Immunocytochemical localization of phosphatidylinositol-anchored acetylcholinesterase in excitable membranes of Torpedo ocellata.

In Torpedo electric organ much of the acetylcholinesterase is a 'globular' dimer (G2), anchored to the plasma membrane via covalently attached phosphatidylinositol and solubilized by a bacterial phosphatidylinositol-specific phospholipase C. This suggested that selective solubilization with phosphatidylinositol-specific phospholipase C, coupled with immunocytochemistry, might be used to localize G2 acetylcholinesterase in excitable tissues of Torpedo. Cryostat sections of electric organ, electromotor nerve, electric lobe and back muscle from Torpedo ocellata were labelled, using three different antibody preparations to Torpedo acetylcholinesterase, followed by a fluorescent second antibody, before and after exposure to the phospholipase. Sites of innervation on electrocytes and myofibers were labelled selectively, as were motor and electromotor nerves.
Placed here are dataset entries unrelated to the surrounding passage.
Lemma convert_converts flags rank width prec ch ap st t ap' :
  ch ∈ conversions -> -1 <= prec -> conv_text strs flags width prec (clamp_rank rank) ch ap = Some (t, ap') ->
  converts (fun qo => convert n ch (mkFmt st flags rank width prec ap qo)) t ap'.
Proof.
  intros Hch Hp. unfold conv_text, convert. cbn [f_flags f_rank f_width f_prec f_ap f_qo].
  destruct ((ch =? 80) || (ch =? 112)); [intros H; eapply integer_converts; [lia| |exact H]|].
  { intros x ap1 E%u32_word. lia. }
  destruct ((ch =? 100) || (ch =? 105)); [intros H; eapply integer_converts; [lia|apply signed_arg_range|exact H]|].
  destruct (ch =? 111); [intros H; eapply integer_converts; [lia|apply unsigned_arg_range|exact H]|].
  destruct (ch =? 117); [intros H; eapply integer_converts; [lia|apply unsigned_arg_range|exact H]|].
  destruct ((ch =? 88) || (ch =? 120)); [intros H; eapply integer_converts; [lia|apply unsigned_arg_range|exact H]|].
  destruct (ch =? 99).
  - destruct (va_word ap) as [[w ap1]|]; [|done]. cbn [mbind option_bind uopt]. intros [= <- <-].
    apply (converts_emits (put_string n (SLit [w mod 256]) 1 flags width prec)).
    apply (put_string_at (SLit [w mod 256]) [w mod 256]); [|done]. split; [|done].
    constructor; [|done]. apply Z.mod_pos_bound. lia.
  - destruct (ch =? 115).
    + destruct (va_word ap) as [[a ap1]|]; [|done]. cbn [mbind option_bind uopt].
      destruct (Z.eqb_spec a NULL) as [->|Ha]; cbn [mbind option_bind].
      * intros [= <- <-]. apply (converts_emits (put_string n (SLit str_null) 6 flags width prec)).
        apply (put_string_at (SLit str_null) str_null); [|done]. split; [|done]. unfold str_null, ubyte.
        repeat (apply Forall_cons; split; [lia|]). by apply Forall_nil.
      * destruct (strs !! a) as [s|] eqn:Es; [|done]. cbn [mbind option_bind]. intros [= <- <-].
        destruct (Hstrs a s Es) as [[Hh Hc] Hap].
        assert (Hs : sarg_is (SMem a) s).
        { split; [by eapply Forall_impl; [exact Hc|apply cchar_ubyte]|].
          apply holds_app in Hh as [Hh _]. split; [done|]. unfold apart in *. lia. }
        intros t0 qo u Ho Hr. cbv beta. erewrite ubind_ok by reflexivity. cbn [fst snd]. cbv zeta.
        destruct (Z.eqb_spec a NULL); [done|]. cbn [sarg_len].
        erewrite ubind_ok.
        2: { apply strlen_ok. split; [|exact Hc]. eapply out_keeps; [exact Ho| |exact Hh].
             rewrite length_app. cbn. by rewrite Nat.add_1_r. }
        apply (converts_emits (put_string n (SMem a) (Z.of_nat (length s)) flags width prec)); [|done|done].
        by apply put_string_at.
    + intros [= <- <-]. destruct (conversion_facts ch Hch) as (_ & Hl & _ & _ & _ & _ & Hn110).
      destruct (Z.eqb_spec ch 110) as [E|_]; [done|].
      apply (converts_emits (EMIT n ch)), emits_anywhere, emits_EMIT. unfold ubyte. lia.
Qed.
(** [_makeRequest]: [connected] is [this.isConnected()], [id] the fresh
    token ([Date.now() + '-' + random]). [None] is the promise rejected
    with ['not connected']; otherwise the entry is recorded under [id]
    and the payload written (a write that throws is swallowed). *)
Definition _makeRequest (connected : bool) (id method : string)
           (requests : gmap string string) : option (gmap string string) :=
  if negb connected then None
  else Some (<[id := method]> requests).

(** The frames of one socket read, handled in order. *)
Definition handle_all (frames : list (option frame)) (requests : gmap string string)
  : gmap string string * list event :=
  fold_left
    (fun acc data =>
       let '(reqs, evs) := _handleResponse data (fst acc) in
       (reqs, snd acc ++ evs))
    frames (requests, []).

End Transport.

(** ** Builder: a sync manager that keeps its word *)

Module Builder.

Import Transaction.

(** [utxoForAmount] either throws or selects a set worth at least what
    was asked. *)
Definition honest (w : world) : Prop :=
  forall k amount total, utxoForAmount w k amount = Some total -> amount <= total.

(** What a retry of [_generateRawTx] logs. *)
Definition retry_call (c : call) : Prop :=
  match c with
  | UnlockUtxo false => True
  | UtxoForAmount _ (Some _) => True
  | _ => False
  end.

End Builder.

(** ** Provider: assembling a transaction view (electrum.js) *)

Module Provider.

Import Electrum.

Section View.

(** [new Bitcoin(v, 'main')] in base units: the conversion belongs to
    currency.js, which is not part of the sources at hand. *)
Variable to_amount : jsval -> Z.

(** The field [name] of an object literal. *)
Fixpoint assoc (name : string) (fields : list (string * jsval)) : jsval :=
  match fields with
  | [] => JUndefined
  | (k, v) :: rest => if String.eqb k name then v else assoc name rest
  end.

(** [v.name]; [None] is the [TypeError] of reading a property of
    [undefined] or [null]. *)
Definition prop (name : string) (v : jsval) : option jsval :=
  match v with
  | JUndefined | JNull => None
  | JObj fields => Some (assoc name fields)
  | _ => Some JUndefined
  end.

(** [tx.name] for a field kept in the body of a cached transaction. *)
Definition body_field (name : string) (tx : RequestCache.tx) : jsval :=
  match RequestCache.tx_body tx with
  | JObj fields => assoc name fields
  | _ => JUndefined
  end.

(** The receiver of [.map]: anything but an array has no [map]. *)
Definition as_array (v : jsval) : option (list jsval) :=
  match v with
  | JArr items => Some items
  | _ => None
  end.

(** [v[idx]] with a numeric index. *)
Definition element (idx : jsval) (v : jsval) : option jsval :=
  match v with
  | JUndefined | JNull => None
  | JArr items =>
      match idx with
      | JNum n => if n <? 0 then Some JUndefined
                  else Some (nth (Z.to_nat n) items JUndefined)
      | _ => Some JUndefined
      end
  | _ => Some JUndefined
  end.

Definition _getTxAddress (scriptPubKey : jsval) : option jsval :=
  match prop "address" scriptPubKey with
  | None => None
  | Some a => Some (if truthy a then a else JNull)
  end.

(** An entry of [out], or the detail of a spent output. [o_tx_height] is
    the field [tx_height], which only entries of [out] get. *)
Record output := mk_output {
  o_address : jsval;
  o_value : Z;
  o_witness_hex : jsval;
  o_index : jsval;
  o_txid : string;
  o_height : jsnum;
  o_tx_height : option jsnum
}.

Definition _processTxVout (vout : jsval) (tx : RequestCache.tx) : option output :=
  match prop "scriptPubKey" vout with
  | None => None
  | Some spk =>
      match _getTxAddress spk, prop "value" vout, prop "hex" spk, prop "n" vout with
      | Some address, Some value, Some hex, Some n =>
          Some (mk_output address (to_amount value) hex n
                  (RequestCache.tx_txid tx) (RequestCache.tx_height tx) None)
      | _, _, _, _ => None
      end
  end.

(** The callback of [tx.vout.map]: [Some None] is the [null] returned for
    an output without address. *)
Definition output_of (tx : RequestCache.tx) (vout : jsval) : option (option output) :=
  match _processTxVout vout tx with
  | None => None
  | Some newvout =>
      if negb (truthy (o_address newvout)) then Some None
      else Some (Some (mk_output (o_address newvout) (o_value newvout)
                         (o_witness_hex newvout) (o_index newvout)
                         (o_txid newvout) (o_height newvout)
                         (Some (RequestCache.tx_height tx))))
  end.

(** An entry of [in]: the synthesized coinbase input, known by the
    [coinbase] field it is built from, or a spent output with the three
    [prev_] fields. The reward is [None] for [NaN]. *)
Inductive input :=
| Coinbase (coinbase : jsval) (prev_tx_height : jsnum) (value : option Q)
| Spend (detail : output) (prev_txid prev_index : jsval) (prev_tx_height : jsnum).

(** [tx.height - 1] *)
Definition height_before (tx : RequestCache.tx) : jsnum :=
  match RequestCache.tx_height tx with
  | Some h => Some (h - 1)
  | None => None
  end.

(** The callback of [tx.vin.map] for one input, on the provider it finds.
    A [vin] whose [txid] is no string ends in a request the server
    rejects. *)
Definition input_of (server : string -> option RequestCache.tx) (now : Z)
           (opts_cache : jsval) (tx : RequestCache.tx) (vin : jsval) (p : Electrum.t)
  : option (input * Electrum.t) :=
  match prop "coinbase" vin with
  | None => None
  | Some c =>
      if truthy c then
        Some (Coinbase c (height_before tx)
                (match height_before tx with
                 | Some h => Some (getBlockReward h)
                 | None => None
                 end), p)
      else
        match prop "txid" vin, prop "vout" vin with
        | Some (JStr prev), Some idx =>
            match _txGet server now prev opts_cache p with
            | (Some txDetail, p', _) =>
                match element idx (body_field "vout" txDetail) with
                | None => None
                | Some item =>
                    match _processTxVout item tx with
                    | None => None
                    | Some newvin =>
                        Some (Spend newvin (JStr prev) idx
                                (RequestCache.tx_height txDetail), p')
                    end
                end
            | (None, _, _) => None
            end
        | _, _ => None
        end
  end.

(** The inputs are resolved here one after the other. [Promise.all] lets
    their requests overlap; the views they get are the same either way,
    since a txid is answered alike whenever it is asked. *)
Fixpoint inputs_of (server : string -> option RequestCache.tx) (now : Z)
         (opts_cache : jsval) (tx : RequestCache.tx) (vins : list jsval)
         (p : Electrum.t) : option (list input * Electrum.t) :=
  match vins with
  | [] => Some ([], p)
  | vin :: rest =>
      match input_of server now opts_cache tx vin p with
      | None => None
      | Some (i, p1) =>
          match inputs_of server now opts_cache tx rest p1 with
          | None => None
          | Some (others, p2) => Some (i :: others, p2)
          end
      end
  end.

(** [totalOut] and [totalIn]. The coinbase branch returns before
    [totalIn] is added to. *)
Definition total_out (outs : list output) : Z :=
  fold_right (fun o acc => o_value o + acc) 0 outs.

Definition spent (i : input) : Z :=
  match i with
  | Coinbase _ _ _ => 0
  | Spend detail _ _ _ => o_value detail
  end.

Definition total_in (ins : list input) : Z :=
  fold_right (fun i acc => spent i + acc) 0 ins.

(** [if (txDetail.height === 0) data.unconfirmed_inputs.push(vin.txid)] *)
Definition unconfirmed (i : input) : option jsval :=
  match i with
  | Spend _ prev _ (Some 0) => Some prev
  | _ => None
  end.

Definition standard (o : option output) : bool :=
  match o with Some _ => true | None => false end.

Record view := mk_view {
  v_txid : string;
  v_height : jsnum;
  v_out : list output;
  v_in : list input;
  v_unconfirmed_inputs : list jsval;
  v_std_out : list bool;
  v_std_in : list bool;
  v_fee : Z
}.

(** [None]: the promise is rejected (a failed request or a [TypeError]
    on a body that lacks a field). Both branches of the input callback
    push [false] on [std_in]. *)
Definition getTransaction (server : string -> option RequestCache.tx) (now : Z)
           (txid : string) (opts_cache : jsval) (p : Electrum.t)
  : option (view * Electrum.t) :=
  match _txGet server now txid opts_cache p with
  | (None, _, _) => None
  | (Some tx, p1, _) =>
      match as_array (body_field "vout" tx) with
      | None => None
      | Some vouts =>
          match mapM (output_of tx) vouts with
          | None => None
          | Some mapped =>
              match as_array (body_field "vin" tx) with
              | None => None
              | Some vins =>
                  match inputs_of server now opts_cache tx vins p1 with
                  | None => None
                  | Some (ins, p2) =>
                      let out := omap id mapped in
                      let totalOut := total_out out in
                      let totalIn := total_in ins in
                      Some (mk_view txid (RequestCache.tx_height tx) out ins
                              (omap unconfirmed ins)
                              (map standard mapped)
                              (map (fun _ => false) ins)
                              (if totalIn =? 0 then totalIn
                               else totalIn - totalOut),
                            p2)
                  end
              end
          end
      end
  end.

End View.

(** A coinbase transaction mined in block 101 that pays 50 coins to one
    address and carries one output without address, as a server at tip
    102 reports it; amounts are read as whole coins. *)
Definition coinbase_body : jsval :=
  JObj [("vin"%string, JArr [JObj [("coinbase"%string, JStr "0165")]]);
        ("vout"%string,
         JArr [JObj [("value"%string, JNum 50); ("n"%string, JNum 0);
                     ("scriptPubKey"%string,
                      JObj [("address"%string, JStr "bcrt1q");
                            ("hex"%string, JStr "0014")])];
               JObj [("value"%string, JNum 0); ("n"%string, JNum 1);
                     ("scriptPubKey"%string,
                      JObj [("hex"%string, JStr "6a24")])]])].

Definition coinbase_server (txid : string) : option RequestCache.tx :=
  Some (RequestCache.mk_tx txid (Some 2) None None coinbase_body).

Definition whole_coins (v : jsval) : Z :=
  match v with JNum n => n * 100000000 | _ => 0 end.

End Provider.

(** * Facts *)

(** ** Balance: facts *)

Section BalanceFacts.
Import Balance.

(** A transaction seen in the mempool, then confirmed. *)
Example addTxid_moves :
  addTxid confirmed "t" 10 (addTxid mempool "t" 10 Balance.empty)
  = Balance.mk 10 0 0 [("t"%string, 10)] [] [].
Proof. reflexivity. Qed.

Lemma filter_txid_kept state txid amount l b :
  fst (filter_txid state txid amount l b) = without txid l.
Proof.
  revert b. induction l as [|e rest IH]; intros b; simpl; [reflexivity|].
  destruct (String.eqb (fst e) txid); simpl.
  - apply IH.
  - specialize (IH b).
    destruct (filter_txid state txid amount rest b) as [kept b'].
    simpl in *. now rewrite IH.
Qed.

Lemma filter_txid_object state txid amount l b :
  snd (filter_txid state txid amount l b)
  = set_amount state
      (amount_of state b - amount * Z.of_nat (length (records txid l))) b.
Proof.
  revert b. induction l as [|e rest IH]; intros b; simpl.
  - destruct state, b; simpl; f_equal; lia.
  - destruct (String.eqb (fst e) txid); simpl.
    + rewrite IH. destruct state, b; simpl; f_equal; lia.
    + specialize (IH b).
      destruct (filter_txid state txid amount rest b) as [kept b'].
      simpl in *. exact IH.
Qed.

Lemma sweep_closed txid amount b s :
  sweep txid amount b s
  = set_txid s (without txid (txid_of s b))
      (set_amount s
         (amount_of s b - amount * Z.of_nat (length (records txid (txid_of s b)))) b).
Proof.
  unfold sweep.
  pose proof (filter_txid_kept s txid amount (txid_of s b) b) as Hk.
  pose proof (filter_txid_object s txid amount (txid_of s b) b) as Ho.
  destruct (filter_txid s txid amount (txid_of s b) b) as [kept b'].
  simpl in *. now subst.
Qed.

Lemma addTxid_closed_form state txid amount b :
  addTxid state txid amount b = addTxid_closed state txid amount b.
Proof.
  unfold addTxid, buckets. simpl fold_left.
  rewrite !sweep_closed.
  destruct b as [c p m lc lp lm].
  destruct state; unfold addTxid_closed, code_bucket; simpl;
    rewrite ?app_nil_r; f_equal; lia.
Qed.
In all these cases labelling was substantially diminished by prior exposure to the phospholipase. The results support our previous assignment, based on biochemical evidence, for a neuronal and synaptic localization of the G2 acetylcholinesterase in Torpedo. Electric lobe acetylcholinesterase appears insensitive to the phospholipase treatment and lacks certain epitopes present in both electric organ and electromotor nerve enzyme. This suggests that substantial processing of the G2 form occurs concomitantly with its movement from the electric lobe into the electromotor nerve.